The task:
Your task is to find every line in the records that holds the string "search" and copy it.
··········
(** * Pump.fun tracker bot ([bot.py]): a shallow embedding and its properties

    The bot listens to the log stream of one Solana program, decodes the
    payload of "create" events, enriches them from three external sources,
    filters and de-duplicates them, and builds an alert for one Telegram
    user.

    The embedding follows [bot.py] function by function.  Python values keep
    their dynamic types, exceptions are explicit results, the two process-wide
    globals ([seen_tokens], [require_socials]) are an explicit state, and the
    coroutines are resumptions whose nodes are the [await]ed external calls. *)

From Stdlib Require Import ZArith NArith Lia Bool Strings.Byte Ascii String.
From Stdlib Require Import DecimalString Floats.SpecFloat.
From stdpp Require Import base decidable countable gmap list.

Set Warnings "-register-all".

Local Open Scope Z_scope.
Local Open Scope list_scope.

(** ** Python text, bytes and exceptions *)

(** A Python [str] is a sequence of Unicode code points, a [bytes] object a
    sequence of octets. *)
Definition str := list N.
Definition bytes := list byte.

(** String literals of the source that are plain ASCII. *)
Definition lit (s : string) : str :=
  List.map N_of_ascii (list_ascii_of_string s).

(** The exception classes that the modelled code can meet. [ExternalError]
    stands for whatever an external call (HTTP client, RPC client, Telegram
    client) raises. *)
Inductive exn :=
| ValueError
| BinasciiError
| UnicodeDecodeError
| AttributeError
| TypeError
| KeyError
| IndexError
| OverflowError
| ZeroDivisionError
| ExternalError.

(** Outcome of evaluating a Python expression or statement block. *)
Inductive result (A : Type) :=
| Ok (a : A)
| Raise (e : exn).
Arguments Ok {A} a.
Arguments Raise {A} e.

Definition rbind {A B} (r : result A) (k : A -> result B) : result B :=
  match r with
  | Ok a => k a
  | Raise e => Raise e
  end.

Declare Scope py_scope.
Delimit Scope py_scope with py.
Notation "x <- r ;; k" := (rbind r (fun x => k))
  (at level 100, r at next level, right associativity) : py_scope.

(** *** Operations on [str] *)

Fixpoint is_prefix (p s : str) : bool :=
  match p, s with
  | [], _ => true
  | _ :: _, [] => false
  | a :: p', b :: s' => N.eqb a b && is_prefix p' s'
  end.

(** [sub in s] *)
Fixpoint str_contains (sub s : str) : bool :=
  is_prefix sub s ||
  match s with
  | [] => false
  | _ :: s' => str_contains sub s'
  end.
(** * ktail: the pod controller (controller.go)

    A shallow embedding of [Controller] and of its handlers [onAdd],
    [onDelete], [addContainer], [deleteContainer] and [buildKey], with the
    properties of the worker registry ([ctl.tailers]) proved over it.

    Conventions of the embedding.
    - The registry [map[string]*ContainerTailer] is a [gmap string nat]: a
      [*ContainerTailer] is the index of the tailer in the list of allocated
      tailers ([objs]).
    - A [*v1.Container] is the index of a variable in [vars].  The handlers
      only ever pass [&container], the address of the variable of a [range]
      loop.  Which variable that is depends on the version of the language
      the package is compiled as: before Go 1.22 a loop declares one
      variable and assigns to it at every iteration ([onAdd], [onDelete]);
      from Go 1.22 on every iteration declares its own
      ([onAddPerIteration], [onDeletePerIteration]).  Both are modelled;
      they differ in the addresses the tailers and the goroutines hold and
      in nothing else ([handlers_agree]), and the steps of either are
      [Action]s, over which the properties of executions are stated.
    - A [*v1.Pod] is the pod itself: the informer hands out snapshots the
      controller never writes to.
    - The owner's callbacks ([enterFunc], [exitFunc], [errorFunc]) return
      nothing; a call is recorded in [trace] with the values the callback
      reads through its arguments when it is called.  [filterFunc] returns a
      [bool] and is a function of those values; its calls are recorded too.
    - [sync.Mutex] operations, the construction and the launch of a tailer,
      [Stop], and the writes to the registry are recorded in [trace] in
      program order.
    - The watch source delivers one notification at a time; a goroutine that
      runs a tailer is a separate step, [workerReturn], taken between two
      notifications. *)

From Stdlib Require Import Ascii.
From stdpp Require Import gmap strings list fin_maps.
Definition search (query_embedding : Vector) (top_k : Z)
    : M VectorStore (list (Doc * float)) :=
  self <- get ;;
  if faiss.ntotal (index self) =? 0 then ret []
  else
    let query := normalize query_embedding in
    let query := reshape_row (np.astype_float32 query) in
    si <- lift (faiss.search (index self) query
                  (Z.min top_k (faiss.ntotal (index self)))) ;;
    scores0 <- lift (getitem si.1 0) ;;
    indices0 <- lift (getitem si.2 0) ;;
    (* float(score) widens the float32 to a Python float exactly: the
       score keeps its value. *)
    for_each (zip scores0 indices0) []
      (fun results si =>
         let '(score, idx) := si in
         if 0 <=? idx then
           doc <- lift (getitem (documents self) idx) ;;
           ret (results ++ [(doc, score)])
         else ret results).
End Dtype.

Definition count : M VectorStore Z :=
  self <- get ;; ret (Z.of_nat (length (documents self))).

(** *** Persistence

    The store and the files it reads and writes.  A directory is the set
    of file names below it, so [path.mkdir(parents=True, exist_ok=True)]
    has nothing to do.  The two file formats are those of
    [faiss.write_index]/[faiss.read_index] and [json.dump]/[json.load];
    they are parameters of the model. *)
Section Persistence.
Context {bytes : Type}.
Variable write_index : faiss.IndexFlatIP -> bytes.
Variable read_index : bytes -> option faiss.IndexFlatIP.
Variable json_dump : list Doc -> bytes.
Variable json_load : bytes -> option (list Doc).

Record World := {
  self : VectorStore;
  disk : gmap string bytes
}.

(** [path / name] *)
Definition path_join (path name : string) : string :=
  (path +:+ "/" +:+ name)%string.

Definition write_file (name : string) (content : bytes) : M World unit :=
  w <- get ;;
  put {| self := self w; disk := <[name := content]> (disk w) |}.

Definition update_self (f : VectorStore -> VectorStore) : M World unit :=
  w <- get ;; put {| self := f (self w); disk := disk w |}.

(** [faiss.read_index(name)] *)
Definition faiss_read_index (name : string) : M World faiss.IndexFlatIP :=
  w <- get ;;
  match disk w !! name with
  | None => raise RuntimeError
  | Some content =>
      match read_index content with
      | Some ix => ret ix
      | None => raise RuntimeError
      end
  end.

(** [with open(name, "r") as f: json.load(f)] *)
Definition open_json_load (name : string) : M World (list Doc) :=
  w <- get ;;
  match disk w !! name with
  | None => raise FileNotFoundError
  | Some content =>
      match json_load content with
      | Some ds => ret ds
      | None => raise JSONDecodeError
      end
  end.

Definition save (path : string) : M World unit :=
  w <- get ;;
  write_file (path_join path "index.faiss") (write_index (index (self w))) ;;;
  w <- get ;;
  write_file (path_join path "documents.json") (json_dump (documents (self w))).
(** C5.  The constructor seeds the window with the [link] cells of the two
    rows with the largest keys, the larger first: a table with the rows X
    then Y (Y inserted later) gives [[Y, X]].  With one row the second slot
    stays the empty string, with none (or no table yet) both do, and the
    message about the missing records is printed; when the cursor reports no
    column named [link] both slots stay empty and the message about the
    column is printed.  In every case the object is built. *)
Theorem constructor_seeds_window :
  (forall timer t,
     Permutation t (fold_right Db.insert_desc [] t) /\
     Sorted id_desc (fold_right Db.insert_desc [] t) /\
     __init__ timer (Some t) =
     match fold_right Db.insert_desc [] t with
     | newest :: second :: _ =>
         ([], mkHarvester [Db.link newest; Db.link second] timer
                "https://lenta.ru/rss/news" t)
     | [only] =>
         ([Print msg_missing_records],
          mkHarvester [Db.link only; PStr ""] timer
            "https://lenta.ru/rss/news" t)
     | [] =>
         ([Print msg_missing_records],
          mkHarvester empty_window timer "https://lenta.ru/rss/news" t)
     end) /\
  (forall timer x y,
     (Db.id x < Db.id y)%Z ->
     __init__ timer (Some [x; y])
     = ([], mkHarvester [Db.link y; Db.link x] timer
              "https://lenta.ru/rss/news" [x; y])) /\
  (forall timer x,
     __init__ timer (Some [x])
     = ([Print msg_missing_records],
        mkHarvester [Db.link x; PStr ""] timer "https://lenta.ru/rss/news" [x])) /\
  (forall timer,
     __init__ timer (Some [])
     = ([Print msg_missing_records],
        mkHarvester [PStr ""; PStr ""] timer "https://lenta.ru/rss/news" []) /\
     __init__ timer None
     = ([Print msg_missing_records],
        mkHarvester [PStr ""; PStr ""] timer "https://lenta.ru/rss/news" [])) /\
  (forall timer stored names results,
     list_index names "link" = None ->
     seeded timer stored names results
     = ([Print msg_missing_link_column],
        mkHarvester [PStr ""; PStr ""] timer "https://lenta.ru/rss/news" stored)).
Proof.
  split; [|split; [|split; [|split]]].
  - intros timer t. split; [|split].
    + apply order_by_id_desc_sorted.
    + apply order_by_id_desc_sorted.
    + apply init_by_order.
  - intros timer x y Hxy. rewrite init_by_order. simpl.
    destruct (Z.leb_spec (Db.id y) (Db.id x)) as [Hle|_]; [lia | reflexivity].
  - intros timer x. reflexivity.
  - intro timer. split; reflexivity.
  - intros timer stored names results H.
    unfold seeded, seed_window. now rewrite H.
Qed.
(** C7, amended: with a handle supplied [from_circuit] never calls
    [generate_module_id]: it returns whatever the serializer would do and
    makes no context; the serializer's failure propagates only when no
    handle is supplied. *)
Theorem from_circuit_serialization_failure (C : Circuit) (n : nat) :
  (forall h : pyqir.Module_,
      exists m, from_circuit C (Some h) n = (Return m, n)
                /\ name m = pyqir.source_filename h)
  /\ (forall e : exn,
         to_json C = Raise e -> from_circuit C None n = (Raise e, S n)).
Proof.
  split.
  - intros h. eexists. rewrite from_circuit_handle. repeat split.
  - intros e He. apply from_circuit_fresh_raises, generate_module_id_raises, He.
Qed.

(** C9: [from_circuit(C).num_qubits] is the cardinality of
    [C.all_qubits()]. *)
Theorem from_circuit_num_qubits (C : Circuit) (h : option pyqir.Module_) n :
  buildable C h ->
  exists m,
    fst (from_circuit C h n) = Return m
    /\ num_qubits m = size (all_qubits C).
Proof.
  intros Hb. destruct (from_circuit_returns C h n Hb) as (m & n' & Hm & Hq & _).
  exists m. rewrite Hm. split; [reflexivity|exact Hq].
Qed.

End Builder.

(** ** Traversal *)

Section Traversal.

Context `{L : CirqLib}.

Lemma unit_result (r : result unit) : (exists e, r = Raise e) \/ r = Return tt.
Proof. destruct r as [[]|e]; eauto. Qed.

(** *** What a [_Register] does with a visitor *)

(** C3: a [_Register] built from the qubit set [r] does not pass [r]
    to [visit_register]: reading [self._register] raises
    [AttributeError], the visitor is left as it was and no call reaches
    it. *)
Theorem register_accept_raises {V} (r : gset Qid) (v : Visitor V)
    (s : V) (t : list event) :
  element_accept (Register_elem (Register_init r)) v s
  = (Raise (AttributeError "_Register" "_register"), s)
  /\ element_accept (Register_elem (Register_init r)) (recording v) (s, t)
     = (Raise (AttributeError "_Register" "_register"), (s, t)).
Proof. split; reflexivity. Qed.

Lemma logged_run {V} (k : call) (method : Py V unit) (s : V) t :
  logged k method (s, t)
  = (fst (method s),
     (snd (method s), (t ++ [Event k (fst (method s))])%list)).
Proof. unfold logged; simpl. destruct (method s); reflexivity. Qed.

(** With the attribute bound the call goes through, which is what
    [_Operation] does. *)
Lemma bound_element_accept {V} (el : _CircuitElement) (k : call)
    (v : Visitor V) :
  element_call el = Some k ->
  exists method : Py V unit,
    element_accept el v = method
    /\ element_accept el (recording v) = logged k method.
Proof.
  destruct el as [[[r|]]|[[o|]]]; simpl; intros [= <-].
  - exists (visit_register v r). split; reflexivity.
  - exists (visit_operation v o). split; reflexivity.
Qed.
··········
Expected answer:
Definition search (query_embedding : Vector) (top_k : Z)
    si <- lift (faiss.search (index self) query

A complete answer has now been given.